RECORDS FOR PROCESSING →
☆ ☆ ☆ ☆

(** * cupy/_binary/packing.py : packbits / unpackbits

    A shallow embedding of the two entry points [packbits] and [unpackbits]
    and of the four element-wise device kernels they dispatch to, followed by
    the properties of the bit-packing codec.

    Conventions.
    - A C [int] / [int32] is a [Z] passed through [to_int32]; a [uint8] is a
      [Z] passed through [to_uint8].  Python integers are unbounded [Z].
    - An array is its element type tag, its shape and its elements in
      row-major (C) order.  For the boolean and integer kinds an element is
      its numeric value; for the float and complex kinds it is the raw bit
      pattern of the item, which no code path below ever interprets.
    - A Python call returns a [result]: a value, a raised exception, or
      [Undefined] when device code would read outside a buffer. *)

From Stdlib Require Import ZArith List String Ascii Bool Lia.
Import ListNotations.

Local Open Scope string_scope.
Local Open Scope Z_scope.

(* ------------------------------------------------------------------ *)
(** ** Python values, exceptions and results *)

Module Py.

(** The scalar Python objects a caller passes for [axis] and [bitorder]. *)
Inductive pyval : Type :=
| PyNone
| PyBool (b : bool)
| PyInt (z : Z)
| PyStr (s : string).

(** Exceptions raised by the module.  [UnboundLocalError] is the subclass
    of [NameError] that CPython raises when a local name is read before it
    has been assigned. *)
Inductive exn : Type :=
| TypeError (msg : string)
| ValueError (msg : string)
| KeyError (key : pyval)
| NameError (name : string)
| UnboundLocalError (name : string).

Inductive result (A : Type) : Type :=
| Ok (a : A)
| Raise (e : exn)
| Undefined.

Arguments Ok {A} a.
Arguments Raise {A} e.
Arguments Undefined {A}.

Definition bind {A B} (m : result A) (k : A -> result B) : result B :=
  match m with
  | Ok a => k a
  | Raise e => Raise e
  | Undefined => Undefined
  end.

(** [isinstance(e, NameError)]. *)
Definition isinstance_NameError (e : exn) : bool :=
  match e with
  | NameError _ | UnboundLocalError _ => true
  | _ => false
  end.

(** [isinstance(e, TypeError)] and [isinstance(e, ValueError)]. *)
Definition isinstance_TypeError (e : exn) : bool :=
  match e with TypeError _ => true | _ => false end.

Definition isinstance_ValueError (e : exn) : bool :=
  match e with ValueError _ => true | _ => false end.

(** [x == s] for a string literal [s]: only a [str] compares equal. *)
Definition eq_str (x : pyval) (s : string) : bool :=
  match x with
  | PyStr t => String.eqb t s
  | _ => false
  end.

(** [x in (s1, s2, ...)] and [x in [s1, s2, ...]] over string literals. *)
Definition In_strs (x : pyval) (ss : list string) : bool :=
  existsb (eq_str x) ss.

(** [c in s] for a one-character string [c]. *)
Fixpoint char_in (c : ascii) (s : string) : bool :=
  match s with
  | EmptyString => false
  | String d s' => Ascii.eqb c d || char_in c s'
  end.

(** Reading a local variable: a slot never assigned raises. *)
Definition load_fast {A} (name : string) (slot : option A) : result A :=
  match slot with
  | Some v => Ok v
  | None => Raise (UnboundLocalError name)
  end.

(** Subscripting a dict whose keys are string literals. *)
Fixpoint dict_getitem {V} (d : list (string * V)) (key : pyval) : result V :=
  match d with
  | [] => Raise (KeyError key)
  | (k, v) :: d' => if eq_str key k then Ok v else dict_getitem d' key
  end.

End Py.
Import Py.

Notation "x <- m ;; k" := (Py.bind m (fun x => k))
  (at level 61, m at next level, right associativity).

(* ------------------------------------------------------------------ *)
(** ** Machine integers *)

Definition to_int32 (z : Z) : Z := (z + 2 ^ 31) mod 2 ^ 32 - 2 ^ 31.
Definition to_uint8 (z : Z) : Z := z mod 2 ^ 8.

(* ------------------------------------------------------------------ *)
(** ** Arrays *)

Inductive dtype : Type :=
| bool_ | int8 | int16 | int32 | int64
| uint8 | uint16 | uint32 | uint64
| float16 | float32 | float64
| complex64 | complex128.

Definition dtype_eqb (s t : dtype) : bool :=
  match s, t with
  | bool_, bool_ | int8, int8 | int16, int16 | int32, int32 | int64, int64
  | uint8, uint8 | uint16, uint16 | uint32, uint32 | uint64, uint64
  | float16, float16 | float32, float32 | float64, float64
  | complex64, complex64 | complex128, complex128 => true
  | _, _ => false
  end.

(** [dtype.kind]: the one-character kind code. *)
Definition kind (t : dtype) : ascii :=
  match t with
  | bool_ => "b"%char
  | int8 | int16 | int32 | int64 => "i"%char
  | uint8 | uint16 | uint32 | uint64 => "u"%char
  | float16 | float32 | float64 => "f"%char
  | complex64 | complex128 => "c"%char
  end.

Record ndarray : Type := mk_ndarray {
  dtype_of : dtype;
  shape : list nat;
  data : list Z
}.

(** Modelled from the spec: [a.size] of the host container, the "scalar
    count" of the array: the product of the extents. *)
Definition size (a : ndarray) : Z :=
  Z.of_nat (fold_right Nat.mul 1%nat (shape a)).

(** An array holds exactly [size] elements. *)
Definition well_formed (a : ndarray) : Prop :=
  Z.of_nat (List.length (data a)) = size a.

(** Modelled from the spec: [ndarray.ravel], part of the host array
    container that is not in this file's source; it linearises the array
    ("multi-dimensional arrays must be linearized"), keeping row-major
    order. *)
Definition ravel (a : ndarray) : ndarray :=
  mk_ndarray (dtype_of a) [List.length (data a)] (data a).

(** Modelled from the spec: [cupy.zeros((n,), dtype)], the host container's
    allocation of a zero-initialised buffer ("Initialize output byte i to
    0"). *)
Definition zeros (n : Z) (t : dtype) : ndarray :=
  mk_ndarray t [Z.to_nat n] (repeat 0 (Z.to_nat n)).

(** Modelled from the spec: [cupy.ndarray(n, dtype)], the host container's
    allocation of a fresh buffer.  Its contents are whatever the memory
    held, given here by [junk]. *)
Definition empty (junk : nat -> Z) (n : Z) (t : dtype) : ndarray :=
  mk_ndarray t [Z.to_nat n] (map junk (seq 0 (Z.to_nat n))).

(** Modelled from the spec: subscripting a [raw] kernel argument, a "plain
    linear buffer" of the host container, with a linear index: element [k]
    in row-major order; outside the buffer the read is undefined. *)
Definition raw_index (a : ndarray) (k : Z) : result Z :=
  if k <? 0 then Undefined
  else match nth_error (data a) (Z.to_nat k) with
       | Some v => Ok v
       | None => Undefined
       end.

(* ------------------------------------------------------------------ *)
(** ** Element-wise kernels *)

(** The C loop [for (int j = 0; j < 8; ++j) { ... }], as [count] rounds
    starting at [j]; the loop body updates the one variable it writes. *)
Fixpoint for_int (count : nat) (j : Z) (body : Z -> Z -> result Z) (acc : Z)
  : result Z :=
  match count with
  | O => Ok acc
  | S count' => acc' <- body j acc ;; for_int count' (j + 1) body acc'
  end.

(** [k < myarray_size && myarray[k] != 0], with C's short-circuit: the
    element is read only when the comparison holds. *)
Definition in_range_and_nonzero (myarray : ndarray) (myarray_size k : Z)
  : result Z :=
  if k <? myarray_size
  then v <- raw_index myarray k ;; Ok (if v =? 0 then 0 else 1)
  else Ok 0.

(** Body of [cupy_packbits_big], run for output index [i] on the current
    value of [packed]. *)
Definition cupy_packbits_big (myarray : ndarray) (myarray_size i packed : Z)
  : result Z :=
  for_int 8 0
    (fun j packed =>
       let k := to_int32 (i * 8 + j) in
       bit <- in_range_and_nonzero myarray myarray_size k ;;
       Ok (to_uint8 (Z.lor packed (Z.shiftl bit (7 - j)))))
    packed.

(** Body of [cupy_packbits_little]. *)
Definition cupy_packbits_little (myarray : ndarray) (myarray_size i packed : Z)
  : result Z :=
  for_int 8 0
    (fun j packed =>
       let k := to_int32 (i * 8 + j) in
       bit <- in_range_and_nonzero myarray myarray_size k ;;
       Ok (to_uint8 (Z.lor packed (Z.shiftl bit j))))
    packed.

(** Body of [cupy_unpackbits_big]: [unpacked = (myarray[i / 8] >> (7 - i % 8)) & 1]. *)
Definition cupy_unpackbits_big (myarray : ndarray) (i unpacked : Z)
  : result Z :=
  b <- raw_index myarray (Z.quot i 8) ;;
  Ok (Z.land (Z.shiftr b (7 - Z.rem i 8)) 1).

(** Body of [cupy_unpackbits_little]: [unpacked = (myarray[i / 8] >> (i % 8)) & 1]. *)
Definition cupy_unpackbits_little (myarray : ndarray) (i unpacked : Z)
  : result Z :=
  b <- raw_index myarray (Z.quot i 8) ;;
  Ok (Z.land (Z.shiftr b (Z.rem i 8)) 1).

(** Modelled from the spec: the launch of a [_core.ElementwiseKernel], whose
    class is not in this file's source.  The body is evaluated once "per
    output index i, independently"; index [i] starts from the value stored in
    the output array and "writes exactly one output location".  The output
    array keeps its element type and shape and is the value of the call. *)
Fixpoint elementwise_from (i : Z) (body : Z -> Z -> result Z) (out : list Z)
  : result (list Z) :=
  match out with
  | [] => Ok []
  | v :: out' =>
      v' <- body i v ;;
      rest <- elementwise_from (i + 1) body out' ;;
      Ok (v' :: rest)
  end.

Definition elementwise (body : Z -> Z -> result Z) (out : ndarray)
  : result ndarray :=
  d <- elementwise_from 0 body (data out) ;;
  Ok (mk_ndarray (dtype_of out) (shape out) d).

☆ ☆ ☆ ☆

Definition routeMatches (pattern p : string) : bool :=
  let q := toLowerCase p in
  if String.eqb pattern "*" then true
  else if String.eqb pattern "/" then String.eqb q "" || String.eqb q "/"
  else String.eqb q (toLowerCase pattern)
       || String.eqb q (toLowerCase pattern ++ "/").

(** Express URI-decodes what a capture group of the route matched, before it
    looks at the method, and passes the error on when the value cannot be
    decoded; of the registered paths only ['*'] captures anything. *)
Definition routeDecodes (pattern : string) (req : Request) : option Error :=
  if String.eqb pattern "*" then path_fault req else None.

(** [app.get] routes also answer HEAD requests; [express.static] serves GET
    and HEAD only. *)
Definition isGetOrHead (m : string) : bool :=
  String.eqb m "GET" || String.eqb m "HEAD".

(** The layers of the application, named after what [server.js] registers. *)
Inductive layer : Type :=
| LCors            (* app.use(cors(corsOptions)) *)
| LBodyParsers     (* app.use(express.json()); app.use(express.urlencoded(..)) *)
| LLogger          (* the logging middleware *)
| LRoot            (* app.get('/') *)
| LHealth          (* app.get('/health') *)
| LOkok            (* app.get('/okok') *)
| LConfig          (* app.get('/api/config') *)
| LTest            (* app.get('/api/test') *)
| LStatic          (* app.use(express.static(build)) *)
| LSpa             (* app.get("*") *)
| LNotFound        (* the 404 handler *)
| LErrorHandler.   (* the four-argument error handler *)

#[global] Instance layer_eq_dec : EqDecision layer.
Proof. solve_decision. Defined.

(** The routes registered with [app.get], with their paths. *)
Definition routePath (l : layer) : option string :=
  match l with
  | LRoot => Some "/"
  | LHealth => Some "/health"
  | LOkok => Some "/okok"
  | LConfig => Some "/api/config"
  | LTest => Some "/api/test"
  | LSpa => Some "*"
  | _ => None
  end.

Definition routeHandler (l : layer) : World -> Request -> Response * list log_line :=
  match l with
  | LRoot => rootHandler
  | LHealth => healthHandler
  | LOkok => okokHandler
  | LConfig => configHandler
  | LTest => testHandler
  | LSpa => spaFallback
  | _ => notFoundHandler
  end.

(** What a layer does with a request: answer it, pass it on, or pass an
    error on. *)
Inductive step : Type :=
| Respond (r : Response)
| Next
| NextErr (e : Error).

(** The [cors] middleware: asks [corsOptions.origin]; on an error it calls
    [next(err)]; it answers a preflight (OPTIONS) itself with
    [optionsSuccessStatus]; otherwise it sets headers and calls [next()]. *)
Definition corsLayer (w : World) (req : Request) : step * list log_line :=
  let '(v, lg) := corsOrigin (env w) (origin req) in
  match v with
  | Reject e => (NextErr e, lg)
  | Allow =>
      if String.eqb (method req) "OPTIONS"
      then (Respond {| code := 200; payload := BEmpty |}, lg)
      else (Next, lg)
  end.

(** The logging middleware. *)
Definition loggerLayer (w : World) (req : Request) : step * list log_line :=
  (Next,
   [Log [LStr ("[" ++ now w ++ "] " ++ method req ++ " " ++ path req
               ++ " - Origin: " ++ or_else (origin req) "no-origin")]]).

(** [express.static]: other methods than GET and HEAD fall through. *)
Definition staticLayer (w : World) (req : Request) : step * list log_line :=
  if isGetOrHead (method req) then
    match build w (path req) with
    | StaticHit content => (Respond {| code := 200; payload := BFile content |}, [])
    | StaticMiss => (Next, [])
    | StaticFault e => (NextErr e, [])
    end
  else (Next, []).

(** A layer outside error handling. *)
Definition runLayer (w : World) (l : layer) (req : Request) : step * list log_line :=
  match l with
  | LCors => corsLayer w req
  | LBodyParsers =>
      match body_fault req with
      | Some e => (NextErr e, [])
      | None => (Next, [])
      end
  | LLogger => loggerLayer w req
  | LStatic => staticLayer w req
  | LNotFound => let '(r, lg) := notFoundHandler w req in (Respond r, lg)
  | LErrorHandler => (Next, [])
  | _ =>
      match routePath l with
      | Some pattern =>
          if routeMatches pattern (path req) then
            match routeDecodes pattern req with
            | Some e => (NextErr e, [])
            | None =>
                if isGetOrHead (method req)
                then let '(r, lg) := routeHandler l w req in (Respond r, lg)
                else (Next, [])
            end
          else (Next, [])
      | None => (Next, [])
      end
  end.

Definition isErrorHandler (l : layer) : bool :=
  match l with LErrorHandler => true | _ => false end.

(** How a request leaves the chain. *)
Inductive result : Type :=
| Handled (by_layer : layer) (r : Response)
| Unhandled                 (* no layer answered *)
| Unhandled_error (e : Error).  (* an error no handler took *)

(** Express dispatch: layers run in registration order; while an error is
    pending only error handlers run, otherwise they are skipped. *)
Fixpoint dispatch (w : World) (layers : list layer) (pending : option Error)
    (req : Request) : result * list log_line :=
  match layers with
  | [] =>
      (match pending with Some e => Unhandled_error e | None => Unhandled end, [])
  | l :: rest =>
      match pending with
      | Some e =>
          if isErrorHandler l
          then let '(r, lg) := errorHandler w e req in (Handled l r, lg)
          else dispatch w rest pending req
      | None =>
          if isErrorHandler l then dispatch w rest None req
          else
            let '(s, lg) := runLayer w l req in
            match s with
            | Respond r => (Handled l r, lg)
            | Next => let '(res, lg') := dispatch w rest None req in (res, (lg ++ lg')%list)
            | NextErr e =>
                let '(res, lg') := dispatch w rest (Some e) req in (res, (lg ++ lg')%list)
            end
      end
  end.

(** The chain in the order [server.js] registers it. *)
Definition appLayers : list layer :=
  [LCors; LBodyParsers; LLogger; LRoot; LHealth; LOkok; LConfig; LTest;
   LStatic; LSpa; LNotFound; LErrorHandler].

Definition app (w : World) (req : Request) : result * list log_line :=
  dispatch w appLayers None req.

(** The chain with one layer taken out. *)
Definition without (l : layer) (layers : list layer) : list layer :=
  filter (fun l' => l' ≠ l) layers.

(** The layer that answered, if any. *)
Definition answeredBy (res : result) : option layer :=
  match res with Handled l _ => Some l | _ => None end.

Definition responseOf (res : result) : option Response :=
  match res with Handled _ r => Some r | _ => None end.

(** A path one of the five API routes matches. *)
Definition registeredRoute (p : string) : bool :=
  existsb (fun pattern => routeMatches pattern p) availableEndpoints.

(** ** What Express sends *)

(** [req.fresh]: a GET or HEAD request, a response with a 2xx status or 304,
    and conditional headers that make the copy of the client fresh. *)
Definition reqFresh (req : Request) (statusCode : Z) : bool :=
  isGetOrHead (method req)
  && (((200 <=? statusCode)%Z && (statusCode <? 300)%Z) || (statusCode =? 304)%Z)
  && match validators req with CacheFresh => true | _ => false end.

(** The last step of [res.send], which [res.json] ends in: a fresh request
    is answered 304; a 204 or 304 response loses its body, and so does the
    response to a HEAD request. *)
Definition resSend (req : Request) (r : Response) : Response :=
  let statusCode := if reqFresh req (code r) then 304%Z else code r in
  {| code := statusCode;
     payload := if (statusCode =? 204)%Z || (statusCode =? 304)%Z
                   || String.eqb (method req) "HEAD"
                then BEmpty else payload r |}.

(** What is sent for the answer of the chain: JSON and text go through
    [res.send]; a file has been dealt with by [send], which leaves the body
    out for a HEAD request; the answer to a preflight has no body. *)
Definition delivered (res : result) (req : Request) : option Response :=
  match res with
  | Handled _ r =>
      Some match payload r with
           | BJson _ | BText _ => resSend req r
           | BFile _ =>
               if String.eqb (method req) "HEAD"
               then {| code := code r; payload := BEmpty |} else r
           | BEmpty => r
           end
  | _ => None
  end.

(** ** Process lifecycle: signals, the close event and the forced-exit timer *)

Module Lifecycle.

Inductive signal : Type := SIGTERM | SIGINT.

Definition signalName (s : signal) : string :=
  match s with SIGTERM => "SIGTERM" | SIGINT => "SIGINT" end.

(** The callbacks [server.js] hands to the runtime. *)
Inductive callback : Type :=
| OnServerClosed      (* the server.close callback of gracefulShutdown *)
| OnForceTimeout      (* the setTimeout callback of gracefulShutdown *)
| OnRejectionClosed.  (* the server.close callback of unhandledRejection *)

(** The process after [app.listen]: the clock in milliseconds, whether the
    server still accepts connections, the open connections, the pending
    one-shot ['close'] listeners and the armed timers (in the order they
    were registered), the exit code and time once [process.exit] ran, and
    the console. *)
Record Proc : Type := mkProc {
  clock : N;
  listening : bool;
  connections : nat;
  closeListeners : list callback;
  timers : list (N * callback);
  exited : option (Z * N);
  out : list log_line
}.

☆ ☆ ☆ ☆

WHAT TO PRODUCE → Exactly how many lines of the material contain the word "before"? Write the number alone.

TASK SOLUTION → 2